Preventing Normal Map Baking Errors and Ugly Seams, Part 3/5
15. • Using Marmoset Toolbag, we quickly check to see if there are any baking errors. UV seams are gone once I plug in
the normal map. Everything seems to check out.
• If the normal map looks bad, but you have followed all the previous steps properly, chances are the Y channel is
flipped. Make sure you test flipping the Y channel before you go looking in the wrong places for answers.
• We are now ready to bring this into Substance, Quixel, or Mari to texture.
Preventing Normal Map Baking Errors and Ugly Seams, Part 4/5
Lowpoly + Normal MapLowpoly only Lowpoly + Normal Map + AO
16. • If you have some details that are skewed in your normal maps, simply add more geometry onto the area that is
giving you problems.
• Most of the time you won’t have to worry about this unless it’s a hardsurface model.
Preventing Normal Map Baking Errors and Ugly Seams, Part 5/5
Credit for these images goes to Earthquake
17. • At this stage, it is up to you to decide how
you want to create textures, whether it be
just photoshop, mari, substance, or
something else.
• In this case, I plugged it into Quixel and just
used a Smart Material as a base and to see
how it interacts with the maps.
Ready for texturing
18. Of course there is a lot more room for improvement and optimization. However this shows the potential of
photogrammetry and how quickly you can produce results.

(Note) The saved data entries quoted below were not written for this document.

Lemma start_step_inv g w w' : Inv w -> start_step required g w = Some w' -> fits w' -> Inv w'.
Proof.
  intros I. unfold start_step. destruct (starters w !! g) as [p|] eqn:Ep; [|done].
  assert (forall q, (forall a b, q <> Installing a b) -> Inv (set_phase g q w)) as Hset
    by (intros q Hq; apply phase_inv; [done|eauto|by intros a b ->; destruct (Hq a b)]).
  destruct p as [|spawned todo|rest supervised|todo| |todo| | |].
  - unfold when. case_bool_decide as Es; [|done]. intros [= <-] _.
    apply phase_inv; [done|eauto|]. intros a b [= <- <-]. split; [done|]. by intros _ t ?%elem_of_nil.
  - destruct (i_installing _ I g spawned todo Ep) as [Happ Hall].
    destruct todo as [|t todo].
    + rewrite app_nil_r in Happ. subst spawned.
      unfold register_required_loops. case_bool_decide as Es; [|done]. intros [= <-] _.
      apply phase_inv; [|eauto|done].
      apply (starting_inv _ g); try done; [by left|]. intros _. by apply Hall.
    + intros [= <-] Hf.
      apply (hold_phase_inv _ g _ (Installing spawned (t :: todo))); try done.
      * by apply loops_grow_inv.
      * intros a b [= <- <-]. split; [by rewrite <-app_assoc|]. cbn.
        intros Es t' [Ht|Ht]%elem_of_app; apply elem_of_union; [right; by apply Hall|left].
        apply list_elem_of_singleton in Ht. by subst; apply elem_of_singleton.
  - destruct rest as [|t rest].
    + unfold install_handles. case_bool_decide as Es; [|done]. intros [= <-] _.
      apply phase_inv; [|eauto|done].
      apply (starting_inv _ g); try done; [by left|]. cbn. intros [H|H]; [|congruence].
      by apply (i_registered _ I).
    + intros [= <-] Hf. apply (hold_phase_inv _ g _ (Supervising (t :: rest) supervised)); try done.
      by eapply core_inv, I.
  - destruct todo as [|t todo]; [intros [= <-] _; by apply Hset|].
    unfold when. case_match; [|done]. intros [= <-] _. by apply Hset.
  - generalize (eq_refl required). generalize required at 2 3. intros r Er.
    destruct r as [|t0 l0]; [|intros [= <-] _; by apply Hset].
    unfold finish_start. destruct (bool_decide (state (lc w) = Starting g)) eqn:Es; [|done].
    apply bool_decide_eq_true in Es. simpl.
    destruct (negb (control_live _ _) || negb (all_approved _)); [done|]. intros [= <-] _.
    assert (Inv (w <| lc := (lc w) <| state := Running g |> |>)) as I1.
    { apply (starting_inv _ g); try done; [by right|]. rewrite Er. by intros _ t ?%elem_of_nil. }
    assert (Inv (set_phase g AwaitResult (w <| lc := (lc w) <| state := Running g |> |>))) as I2
      by (apply phase_inv; [done|by eauto|done]).
    by eapply core_inv, I2.
  - destruct todo as [|t todo]; [intros [= <-] _; by apply Hset|].
    unfold when. case_match; [|done]. intros [= <-] _.
    assert (Inv (w <| watchers ::= insert (g, t) WatchCommitted |>)) as I1 by by eapply core_inv, I.
    apply phase_inv; [done|by eauto|done].
  - unfold when. case_match; [|done]. intros [= <-] _.
    assert (Inv (w <| lc ::= mark_start_committed g |>)) as I1
      by (eapply core_inv, I; try done; apply mark_start_core).
    apply (start_end_inv g _ I1). by eauto.
  - intros [= <-] _. assert (Inv (request_cleanup g StartAborted w)) as I1 by by apply request_inv.
    apply phase_inv; [done| |done].
    unfold request_cleanup. destruct (begin_cleanup_with_cause _ _ _ _) as [[] ?]; by eauto.
  - intros [= <-] _. apply start_end_inv; [done|eauto].
Qed.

19. • This is mostly important for Hardsurface models.
• Often times, on someone’s high poly model, there will be
someone that doesn’t smooth the edges enough because they
don’t consider viewing the model from afar as much.
• Take into account how far away the viewer will see the model
for determining how soft the edges are.
• On the left, the models edge is jaggy, and the effort done to
create that subtle soft edge and normal map is wasted when
viewed a bit further away.
• From afar, you can barely see the smoothness of the right
model, but a bunch of small changes can make a big difference.